A Sutton Coldfield-based family has offered their support to the campaign after having recently used the hospice’s services.

Ella and Rosie Finnegan, 28 and 26, have spoken about the immense impact the hospice had on their family after their mum, Sybille, was cared for by the hospice and stayed in the Inpatient Unit.

Diagnosed with lung cancer in 2011, Sybille received chemotherapy and radiotherapy and was monitored by doctors over the following years when she received the all-clear. However, her condition suddenly deteriorated in 2019, causing her lung to collapse.
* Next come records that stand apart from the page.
(* ===== verification/Meloxt.v ===== *)
(** * The chain client library ([crates/meloxt/src])

    Conversions of the program's types into the types generated from the runtime's metadata,
    in which commitments, proofs and scalars are byte arrays, and the reading of a nonce
    from the runtime's storage. *)

From S2P Require Import Prelude Codec Hex DasDb KzgLib KzgIndex KzgToy DasPrimitives Blob.
From S2P Require Import ErasureCoding CorePrimitives Reliability Sidecar PosUtils ProofOfSpace.

(** ** Generated runtime types *)
Record RtSegmentData := mkRtData { rt_data : list bytes; rt_proof : bytes }.
Record RtSegment := mkRtSegment { rt_position : Position; rt_content : RtSegmentData }.
Record RtCell := mkRtCell { rt_cell_metadata : CellMetadata.t; rt_cell_seg : RtSegment }.
Record RtPreCell := mkRtPreCell { rt_pre_position : PiecePosition.t; rt_pre_seg : RtSegment }.
Record RtSidecarMetadata := mkRtSidecar {
  rt_commitments : list bytes;
  rt_proofs : list bytes;
  rt_app_id : Z;
  rt_nonce : Z;
  rt_bytes_len : Z
}.

Section helper.
Context `{KzgLib}.

Definition commitments_to_runtime (commitments : list KZGCommitment) : list bytes :=
  g1_to_bytes <$> commitments.
Definition proofs_to_runtime (proofs : list KZGProof) : list bytes := g1_to_bytes <$> proofs.
Definition bls_scalars_to_runtime (scalars : list BlsScalar) : list bytes := fr_to_bytes <$> scalars.

Definition sidecar_metadata_to_runtime (metadata : SidecarMetadata.t) : RtSidecarMetadata :=
  mkRtSidecar (commitments_to_runtime (SidecarMetadata.commitments metadata))
    (proofs_to_runtime (SidecarMetadata.proofs metadata))
    (SidecarMetadata.app_id metadata) (SidecarMetadata.nonce metadata)
    (SidecarMetadata.bytes_len metadata).

Definition piece_position_to_runtime (pos : PiecePosition.t) : PiecePosition.t :=
  match pos with
  | PiecePosition.Row row => PiecePosition.Row row
  | PiecePosition.Column column => PiecePosition.Column column
  end.

Definition piece_metadata_to_runtime (pos : PiecePosition.t) (block_num : Z) : PieceMetadata.t :=
  PieceMetadata.mk block_num (piece_position_to_runtime pos).

Definition segment_to_runtime (segment : Segment.t) : RtSegment :=
  mkRtSegment
    (Crypto.mkPosition (Crypto.x (Segment.position segment)) (Crypto.y (Segment.position segment)))
    (mkRtData (bls_scalars_to_runtime (Segment.data (Segment.content segment)))
       (g1_to_bytes (Segment.proof (Segment.content segment)))).

(** The source repeats the conversion of the segment in both functions. *)
Definition pre_cell_to_runtime (pre_cell : PreCell) : RtPreCell :=
  mkRtPreCell (piece_position_to_runtime (pre_position pre_cell)) (segment_to_runtime (pre_seg pre_cell)).

Definition cell_to_runtime (cell : Cell) : RtCell :=
  let piece := CellMetadata.piece_metadata (cell_metadata cell) in
  mkRtCell
    (CellMetadata.mk
       (piece_metadata_to_runtime (PieceMetadata.pos piece) (PieceMetadata.block_num piece))
       (CellMetadata.offset (cell_metadata cell)))
    (segment_to_runtime (cell_seg cell)).

(** ** [ClientSync::nonce]: [storage] answers the query for the key of the map entry *)
Definition nonce `{Codec Z} (storage_key : Z -> res string bytes)
    (storage : bytes -> res string (option bytes)) (app_id : Z) : res string Z :=
  address ← storage_key app_id;
  maybe_nonce_data ← storage address;
  match maybe_nonce_data with
  | None => Ok 0
  | Some nonce_data => ok_or (decode_all nonce_data) "decode"%string
  end.

(** ** [ClientSync::create_params]: data and signed extrinsic as hexadecimal strings *)
Definition to_hex_string (bs : bytes) : string := String.append "0x" (hex_encode bs).

(** [create_signed] and [encoded] are the signing of the client library. *)
Definition create_params (create_signed : RtSidecarMetadata -> res string bytes) (bs : bytes)
    (metadata : SidecarMetadata.t) : res string (string * string) :=
  let submit_data_tx := sidecar_metadata_to_runtime metadata in
  extrinsic ← create_signed submit_data_tx;
  Ok (to_hex_string bs, to_hex_string extrinsic).

(** Metadata of random bytes: a failure panics. *)
Definition sidecar_metadata `{Platform} `{EmbeddedSettings} (random : list Z) (bytes_len app_id nonce : Z)
    : res string (SidecarMetadata.t * bytes) :=
  let bs := take (Z.to_nat bytes_len) random in
  m ← unwrap (match SidecarMetadata.try_from_app_data bs app_id nonce with Ok m => Some m | _ => None end);
  Ok (m, bs).
Definition sidecar_metadata_runtime `{Platform} `{EmbeddedSettings} (random : list Z) (bytes_len app_id nonce : Z)
    : res string (RtSidecarMetadata * bytes) :=
  '(metadata, bs) ← sidecar_metadata random bytes_len app_id nonce;
  Ok (sidecar_metadata_to_runtime metadata, bs).

(** Nothing is lost on the way to the runtime. *)
Section injective.
Context `{!G1BytesLaws} `{!FrBytesLaws}.

#[export] Instance g1_to_bytes_inj : Inj (=) (=) g1_to_bytes.
Proof. intros a b Hab%(f_equal g1_from_bytes). rewrite !g1_from_to_bytes in Hab. congruence. Qed.
#[export] Instance fr_to_bytes_inj : Inj (=) (=) fr_to_bytes.
Proof. intros a b Hab%(f_equal fr_from_bytes). rewrite !fr_from_to_bytes in Hab. congruence. Qed.

#[export] Instance segment_to_runtime_inj : Inj (=) (=) segment_to_runtime.
Proof.
  intros [[x y] [d p]] [[x' y'] [d' p']]. unfold segment_to_runtime, bls_scalars_to_runtime. simpl.
  intros [= -> -> Hd Hp]. apply (inj g1_to_bytes) in Hp as ->.
  by apply (inj (fmap fr_to_bytes)) in Hd as ->.
Qed.

#[export] Instance pre_cell_to_runtime_inj : Inj (=) (=) pre_cell_to_runtime.
Proof.
  intros [s p] [s' p']. unfold pre_cell_to_runtime. simpl. intros Heq.
  pose proof (f_equal rt_pre_position Heq) as Hp. pose proof (f_equal rt_pre_seg Heq) as Hs.
  simpl in Hp, Hs. apply (inj segment_to_runtime) in Hs as ->.
  by destruct p, p'; simplify_eq/=.
Qed.

#[export] Instance cell_to_runtime_inj : Inj (=) (=) cell_to_runtime.
Proof.
  intros [[[b p] o] s] [[[b' p'] o'] s']. unfold cell_to_runtime. simpl. intros Heq.
  pose proof (f_equal rt_cell_metadata Heq) as Hm. pose proof (f_equal rt_cell_seg Heq) as Hs.
  simpl in Hm, Hs. apply (inj segment_to_runtime) in Hs as ->.
  by destruct p, p'; simplify_eq/=.
Qed.
End injective.
End helper.
(* ===== verification/FarmerRuns.v ===== *)
(** * The farmer on a concrete block

    The library of canonical encodings, the hash and codecs of [PosProps], and a network
    that has two segments of the first row of a block with one submission. *)

From S2P Require Import Prelude Codec DasDb KzgLib KzgIndex KzgToy DasPrimitives Blob.
From S2P Require Import ErasureCoding CorePrimitives Reliability Sidecar DasNetwork DaserNetwork.
From S2P Require Import DaserRuns Daser PosUtils ProofOfSpace PosIndex PosProps Light Meloxt Farmer FarmerProps.

Section runs.
#[local] Existing Instances host64 bytes_lib bytes_lib_fr MockDb.kv MockDb.kv_laws map_net ref_bitvec
  toy_hash toy_hash_laws toy_ints toy_ints_laws ypos_codec ypos_codec_laws PosProps.position_codec
  metadata_codec metadata_codec_laws metadata_layout piece_codec piece_codec_laws segment_codec
  cells_codec cells_codec_laws pairs_codec pairs_codec_laws
  Position_countable' SegmentData_countable Piece_eq_dec.
#[local] Instance point_codec : Codec Position := RefCodec.ref_codec _.
#[local] Instance content_codec : Codec Segment.SegmentData := RefCodec.ref_codec _.
#[local] Instance bytes_codec : Codec (list Z) := {| scale_encode l := l; scale_decode l := Some (l, []) |}.

Abbreviation challenge := PosProps.challenge.
Abbreviation seg_at := PosProps.seg_at.

(** The hash selects row 0 and columns 0 and 7 and passes the check for index 0; it has the Z value of the two segments as
    challenge. *)
#[local] Definition hash : list Z := 129 :: 0 :: Z.lxor (challenge / 256) 129 :: replicate 29 0.
#[local] Instance one_block : HeaderWithCommitment Z (list Z) unit := {|
  hwc_extension _ := HeaderExtension.mk [] [AppLookup.mk 1 1 1];
  hwc_commitments _ := Some [enc_zeros 48]; hwc_commitments_bytes _ := [];
  hwc_col_num _ := Some 1; hwc_number _ := 9; hwc_hash _ := hash
|}.
#[local] Definition self : DaserNetwork.t := DaserNetwork.new (Service.mk 10) (@Crypto.kzg_new bytes_lib 4096).
#[local] Definition two_segments : gmap bytes bytes :=
  (DaserNetwork.put_app_segments self [seg_at 0; seg_at 1] 1 1 ∅).2.
#[local] Definition messages : list ((string + unit) * gmap bytes bytes) := [(inr tt, two_segments)].

#[local] Definition row_piece : Piece.t := Piece.new 9 (PiecePosition.Row 0) [seg_at 0; seg_at 1].
#[local] Definition col_piece : Piece.t := Piece.new 9 (PiecePosition.Column 0) [seg_at 0].

Lemma stored_two : stored_pieces self FarmerId.default messages = [row_piece; col_piece].
Proof. by_decision. Qed.

Lemma fetch_two : is_ok (Farmer.fetch self FarmerId.default tt 1 two_segments) = true.
Proof. vm_compute. reflexivity. Qed.

Lemma two_savable : savable FarmerId.default [row_piece; col_piece].
Proof.
  split; [by_decision|].
  assert (Hy : forall x, y_of FarmerId.default (seg_at x) = 5) by reflexivity.
  repeat constructor; simpl; unfold in_u; try lia; rewrite Hy;
    intros Hin; repeat (apply elem_of_cons in Hin as [Hin|Hin]; [discriminate Hin|]);
    by apply not_elem_of_nil in Hin.
Qed.

Lemma hash_bytes_ok : is_bytes hash.
Proof. unfold is_bytes. by_decision. Qed.

Lemma first_row_segment : (fetched_of self FarmerId.default tt two_segments).1 !! 0%nat = Some (Some (seg_at 0)).
Proof. by_decision. Qed.

#[local] Definition cell_at (offset : Z) : CellMetadata.t * Segment.t :=
  (CellMetadata.mk (PieceMetadata.mk 9 (PiecePosition.Row 0)) offset, seg_at offset).

Lemma two_followed : followed self FarmerId.default messages MockDb.new.
Proof.
  split.
  - intros h. exact hash_bytes_ok.
  - apply Nat.leb_le. reflexivity.
  - intros [] net Hin Hp. apply list_elem_of_singleton in Hin. injection Hin as ->.
    pose proof fetch_two as Hf. change (default 0 (hwc_col_num tt)) with 1 in Hp. rewrite Hp in Hf. discriminate Hf.
  - rewrite stored_two. exact two_savable.
  - intros k. apply lookup_empty.
Qed.

Lemma first_pre_cell :
  block_pre_cell self FarmerId.default tt two_segments (mkPreCell (seg_at 0) (PiecePosition.Row 0)).
Proof.
  unfold block_pre_cell. pose proof first_row_segment as H0.
  destruct (fetched_of self FarmerId.default tt two_segments) as [rows cols]. left.
  exists (seg_at 0). split; [by eapply list_elem_of_lookup_2|]. split; reflexivity.
Qed.

Lemma farmer_claims_witness : exists s,
  Farmer.run self [0] (inr messages) MockDb.new = (Farmer.Returned, s) /\
  Farmer.mkClaim (pre_cell_to_runtime (mkPreCell (seg_at 0) (PiecePosition.Row 0)))
    (cell_to_runtime (mkCell (cell_at 1).1 (cell_at 1).2))
    (cell_to_runtime (mkCell (cell_at 0).1 (cell_at 0).2)) ∈ Farmer.submitted s.
Proof.
  destruct two_followed as [F1 F2 F3 F4 F5].
  destruct (farmer_claims self [0] messages MockDb.new F1 F2 F3 F4 F5) as (s & Hr & Hc).
  exists s. split; [exact Hr|]. apply Hc. exists [], tt, two_segments, []. split; [reflexivity|].
  split; [reflexivity|]. exists (mkPreCell (seg_at 0) (PiecePosition.Row 0)), 0%nat, 1%nat, (cell_at 1), (cell_at 0).
  change (FarmerId.new [0]) with FarmerId.default. change ([] ++ [(inr tt, two_segments)]) with messages.
  rewrite stored_two.
  split_and!; [exact first_pre_cell|lia|reflexivity|reflexivity|by_decision|by_decision|reflexivity].
Defined.

(** Two rows, one segment of each. *)
#[local] Definition seg_in_row (y : Z) : Segment.t := Segment.mk (Crypto.mkPosition 0 y) (Segment.content (seg_at 0)).
#[local] Definition two_rows : list (option Segment.t) :=
  (Some (seg_in_row 0) :: replicate 255 None) ++ (Some (seg_in_row 1) :: replicate 255 None).

Lemma farmer_rows_collide_witness : exists db',
  Farmer.process_segments two_rows 9 FarmerId.default PiecePosition.from_row MockDb.new = (Ok tt, db') /\
  Piece.get_cell (CellMetadata.mk (PieceMetadata.mk 9 (PiecePosition.Row 0)) 0) db' = Ok (Some (seg_in_row 1)).
Proof.
  set (out := Farmer.process_segments two_rows 9 FarmerId.default PiecePosition.from_row MockDb.new).
  assert (Hout : out = (Ok tt, out.2)).
  { apply injective_projections; [|reflexivity]. by_decision. }
  exists out.2. split; [exact Hout|].
  destruct (farmer_rows_collide FarmerId.default eq_refl 9 two_rows MockDb.new out.2) as (_ & p & Hp & Hq).
  - split; [discriminate|reflexivity].
  - assert (Hy : forall y, y_of FarmerId.default (seg_in_row y) <> 9) by (intros y; discriminate).
    assert (Hl : omap (M := list) id two_rows = [seg_in_row 0; seg_in_row 1]) by by_decision.
    rewrite Hl. repeat constructor; (apply Hy || (simpl; unfold in_u; lia)).
  - assert (Hl : chunks (Z.to_nat EXTENDED_SEGMENTS_PER_BLOB) two_rows
      = [Some (seg_in_row 0) :: replicate 255 None; Some (seg_in_row 1) :: replicate 255 None]) by by_decision.
    rewrite Hl. repeat constructor; by repeat eexists.
  - discriminate.
  - exact Hout.
  - assert (Hps : pieces_of 9 PiecePosition.from_row two_rows
      = [Piece.new 9 (PiecePosition.Row 0) [seg_in_row 0]; Piece.new 9 (PiecePosition.Row 0) [seg_in_row 1]])
      by by_decision.
    rewrite Hps in Hp, Hq. injection Hp as <-.
    destruct (Hq (Piece.new 9 (PiecePosition.Row 0) [seg_in_row 0]) 0) as [_ Hg]; [left|exact Hg].
Defined.
End runs.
After months of tests and even a drug trial, doctors were soon mentioning end of life care. Ella said it was “heartbreaking”.

She said: “The day our mum died, the hospice called us and took the time to explain how her breathing had changed. She had been very unwell the same week, and so they thought Mum might pass away soon. We were so thankful to have the warning.

“She died aged 62 on July 8, 2021. We had the doors open into the garden and we were listening to music and singing. Having the private space to pass peacefully meant the world.

“To know that the hospice is struggling to fund its services when they gave so much to us as a family is absolutely devastating. A terminal diagnosis can be given to anyone, at any time, just like Mum.”